● **Task requirements**
Pull out every line with the word "Forall" from the entries below.

● **Records shown**
Lemma parse_loop_no_timeout fuel no_warning tty st :
  (length (fs_src st) < fuel)%nat ->
  snd (parse_loop fuel no_warning tty st) <> Timeout.
Proof.
  revert st. induction fuel as [|fuel IH]; intros st Hf; [lia|].
  cbn [parse_loop]. rewrite snd_bind.
  pose proof (frame_no_timeout no_warning tty st) as T.
  pose proof (frame_progress no_warning tty st) as P.
  destruct (frame no_warning tty st) as [out [[st'|]|e|]]; simpl in *;
    try discriminate; [|contradiction].
  apply IH. specialize (P out st' eq_refl). lia.
Qed.

Theorem parse_txt_never_times_out fs tty lang no_warning :
  snd (parse_txt fs tty lang no_warning) <> Timeout.
Proof.
  unfold parse_txt. apply bind_no_timeout; [apply print_no_timeout|]. intros _.
  destruct (fs _) as [text|]; [|discriminate].
  apply bind_no_timeout; [|intros _; apply print_no_timeout].
  apply parse_loop_no_timeout. simpl. lia.
Qed.

(** X19: [main] ends, whatever the file holds, and with status 0 or 2:
    the loop over the frames does not run forever, and status 1 is never
    returned. *)
Theorem main_exit_status fs tty lang no_warning :
  run_status (main fs tty lang no_warning) = Exit 0
  \/ run_status (main fs tty lang no_warning) = Exit 2.
Proof.
  unfold main.
  pose proof (parse_txt_never_times_out fs tty lang no_warning) as T.
  destruct (parse_txt fs tty lang no_warning) as [out [a|e|]]; simpl in *;
    [now left|now right|contradiction].
Qed.

(** ** The display definition of a frame *)

(** A definition line without [c] and [r]: the warning, and then the length
    of whatever the local [translation] holds, the previous record's decoded
    translation, or [UnboundLocalError] in the first frame. *)
Lemma display_definition_without_keys no_warning tty lines comment translation :
  parse_items comment lines (tl comment) None None = Ok (None, None) ->
  display_definition no_warning tty lines comment translation
  = ((if no_warning then [] else [yellow tty (msg_no_display lines)]),
     match translation with
     | Some previous => Ok (Some (len previous), 1)
     | None => Raise UnboundLocalError
     end).
Proof.
  intros H. unfold display_definition. rewrite H, bind_lift_ok.
  rewrite print_no_display.
  destruct no_warning, translation; reflexivity.
Qed.

(** A definition line with [r] and without [c] leaves the columns at
    [None]. *)
Lemma display_definition_rows_only no_warning tty lines comment translation rows :
  parse_items comment lines (tl comment) None None = Ok (None, Some rows) ->
  display_definition no_warning tty lines comment translation
  = ((if rows >? 1 then [yellow tty (msg_odd_columns lines)] else []),
     Ok (None, rows)).
Proof.
  intros H. unfold display_definition. rewrite H, bind_lift_ok.
  cbv beta iota. rewrite print_odd_columns. destruct (rows >? 1); reflexivity.
Qed.

(** The warning about the columns of a definition with several rows is
    printed with warnings disabled too. *)
Lemma display_definition_odd_columns tty lines comment translation cols rows :
  parse_items comment lines (tl comment) None None = Ok (Some cols, Some rows) ->
  1 < rows -> cols <> 20 ->
  display_definition true tty lines comment translation
  = ([yellow tty (msg_odd_columns lines)], Ok (Some cols, rows)).
Proof.
  intros H Hr Hc. unfold display_definition. rewrite H, bind_lift_ok.
  cbv beta iota. rewrite bind_ret. cbn [cols_is_not_20].
  replace (rows >? 1) with true by (symmetry; rewrite Z.gtb_ltb; now apply Z.ltb_lt).
  replace (cols =? 20) with false by (symmetry; now apply Z.eqb_neq).
  rewrite print_odd_columns. reflexivity.
Qed.

(** Every frame with [r] and without [c] ends the run: no record of it is
    checked. *)
Lemma frame_rows_only_fails no_warning tty st rows :
  (let comment := py_split c_space (fst (readline (fs_src st))) in
   parse_items comment (fs_lines st) (tl comment) None None
   = Ok (None, Some rows)) ->
  exists e, snd (frame no_warning tty st) = Raise e.
Proof.
  intros H. unfold frame.
  destruct (readline (fs_src st)) as [line1 src1]. cbn [fst] in H. cbv zeta in H.
  cbv zeta. rewrite (display_definition_rows_only _ _ _ _ _ _ H).
  rewrite snd_bind. cbn [snd].
  destruct (readline src1) as [line2 src2].
  destruct (readline src2) as [line3 src3].
  rewrite snd_bind, snd_lift.
  match goal with
  | |- context [unescape ?s] =>
      pose proof (unescape_no_timeout s) as T1; destruct (unescape s) as [source|e|]
  end; [|now exists e|contradiction].
  rewrite snd_bind, snd_lift.
  match goal with
  | |- context [unescape ?s] =>
      pose proof (unescape_no_timeout s) as T2; destruct (unescape s) as [translation|e|]
  end; [|now exists e|contradiction].
  rewrite snd_bind, snd_lift. now exists TypeError.
Qed.

(** Whatever exception leaves [parse_txt]: a trace, a usage error and exit
    status 2. *)
Lemma main_on_failure fs tty lang no_warning e :
  snd (parse_txt fs tty lang no_warning) = Raise e ->
  run_stderr (main fs tty lang no_warning) = [Traceback e; UsageError e]
  /\ run_status (main fs tty lang no_warning) = Exit 2.
Proof.
  unfold main. destruct (parse_txt fs tty lang no_warning) as [out [a|e'|]];
    simpl; intros H; try discriminate.
  injection H as ->. now split.
Qed.

(** ** The checks of a record, exactly *)










Section ShownRecord.

Variables (no_warning tty : bool) (lines cols rows : Z).
Variables (source translation : pystr).
Variables (ws wt : list pystr).

Hypothesis Hcols : 0 <= cols <= maxsize.
Hypothesis Hsource : encodable source = true.
Hypothesis Hws : Forall (fun l => encodable l = true) ws.
Hypothesis Htranslation : encodable translation = true.
Hypothesis Hwt : Forall (fun l => encodable l = true) wt.




End ShownRecord.


Section TagMembership.

Variables (no_warning tty : bool) (lines cols rows : Z).
Variables (source translation : pystr).
Variables (ws wt : list pystr).
Variable t : tag.

Lemma in_source_overflow_tags :
  In t (out_tags (check_source_overflow no_warning tty lines cols rows source ws))
  <-> no_warning = false
      /\ (if (rows =? 1) && ((len source >? cols) || (len ws >? rows))
          then t = WSourceCols
          else (len ws >? rows) = true /\ t = WSourceRows).
Proof.
  rewrite check_source_overflow_tags.
  destruct no_warning; cbn [negb]; [simpl; intuition discriminate|].
  destruct ((rows =? 1) && _); [simpl; intuition congruence|].
  destruct (len ws >? rows); simpl; intuition congruence.
Qed.

Lemma in_overflow_tags :
  In t (out_tags (check_overflow tty lines cols rows source translation ws wt))
  <-> (len wt >? rows) || (rows =? 1) && (len translation >? cols) = true
      /\ t = EOverflow.
Proof. rewrite check_overflow_tags. apply in_singleton_if. Qed.

Lemma in_placeholder_tags :
  In t (out_tags (check_placeholder tty lines cols rows source translation ws wt))
  <-> negb (count c_percent source =? count c_percent translation)
      && (len translation >? 0) = true
      /\ t = EPlaceholder.
Proof. rewrite check_placeholder_tags. apply in_singleton_if. Qed.

Lemma in_short_tags :
  In t (out_tags (check_short no_warning tty lines cols rows source translation
                    ws wt))
  <-> negb no_warning && (len source >? 0) && (len translation >? 0)
      && (2 * len (strip translation) <? len (strip source)) = true
      /\ t = WShort.
Proof. rewrite check_short_out_tags. apply in_singleton_if. Qed.

(** The diagnostics of the first block are diagnostics of the checks. *)
Lemma in_checks_tags_source :
  In t (out_tags (check_source_overflow no_warning tty lines cols rows source ws))
  -> In t (out_tags (checks no_warning tty lines cols rows source translation
                       ws wt)).
Proof. intros H. rewrite checks_unfold_tags. apply in_or_app. now left. Qed.

End TagMembership.



(** X5: the warning that the source is longer than the columns is emitted
    if and only if warnings are enabled, [rows] is 1, and the source is
    longer than [cols] or wraps into more than one line; the warning that
    the wrapped source has too many rows if and only if warnings are
    enabled, [rows] is not 1, and the source wraps into more than [rows]
    lines. *)
Theorem source_overflow_iff no_warning tty lines cols rows source translation ws wt :
  (In WSourceCols
      (out_tags (checks no_warning tty lines cols rows source translation ws wt))
   <-> no_warning = false /\ rows = 1 /\ (cols < len source \/ 1 < len ws))
  /\ (In WSourceRows
         (out_tags (checks no_warning tty lines cols rows source translation ws wt))
      <-> no_warning = false /\ rows <> 1 /\ rows < len ws).
Proof.
  split.
  - split.
    + intros H. apply in_checks_tags_inv in H.
      rewrite in_source_overflow_tags, in_overflow_tags,
        in_placeholder_tags, in_short_tags in H.
      destruct H as [H|[H|[H|[H|H]]]]; try (intuition discriminate).
      * destruct H as [N H].
        destruct ((rows =? 1) && ((len source >? cols) || (len ws >? rows))) eqn:C;
          [|intuition discriminate].
        apply andb_true_iff in C. destruct C as [R C]. apply Z.eqb_eq in R.
        subst rows. apply orb_true_iff in C.
        rewrite !Z.gtb_ltb, !Z.ltb_lt in C. auto.
      * apply in_punctuation_tags in H. intuition discriminate.
    + intros (N & -> & C).
      apply in_checks_tags_source, in_source_overflow_tags.
      split; [assumption|].
      replace ((1 =? 1) && ((len source >? cols) || (len ws >? 1))) with true;
        [reflexivity|].
      symmetry. apply orb_true_iff. rewrite !Z.gtb_ltb, !Z.ltb_lt. exact C.
  - split.
    + intros H. apply in_checks_tags_inv in H.
      rewrite in_source_overflow_tags, in_overflow_tags,
        in_placeholder_tags, in_short_tags in H.
      destruct H as [H|[H|[H|[H|H]]]]; try (intuition discriminate).
      * destruct H as [N H].
        destruct ((rows =? 1) && ((len source >? cols) || (len ws >? rows))) eqn:C;
          [discriminate|].
        destruct H as [L _]. rewrite Z.gtb_ltb in L. apply Z.ltb_lt in L.
        split; [assumption|]. split; [|assumption].
        intros ->. change (1 =? 1) with true in C. cbn [andb] in C.
        apply orb_false_iff in C. destruct C as [_ C].
        rewrite Z.gtb_ltb in C. apply Z.ltb_ge in C. lia.
      * apply in_punctuation_tags in H. intuition discriminate.
    + intros (N & R & L).
      apply in_checks_tags_source, in_source_overflow_tags.
      split; [assumption|].
      replace (rows =? 1) with false by (symmetry; now apply Z.eqb_neq).
      cbn [andb]. split; [|reflexivity].
      rewrite Z.gtb_ltb. now apply Z.ltb_lt.
Qed.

● **Task output**
Hypothesis Hws : Forall (fun l => encodable l = true) ws.
Hypothesis Hwt : Forall (fun l => encodable l = true) wt.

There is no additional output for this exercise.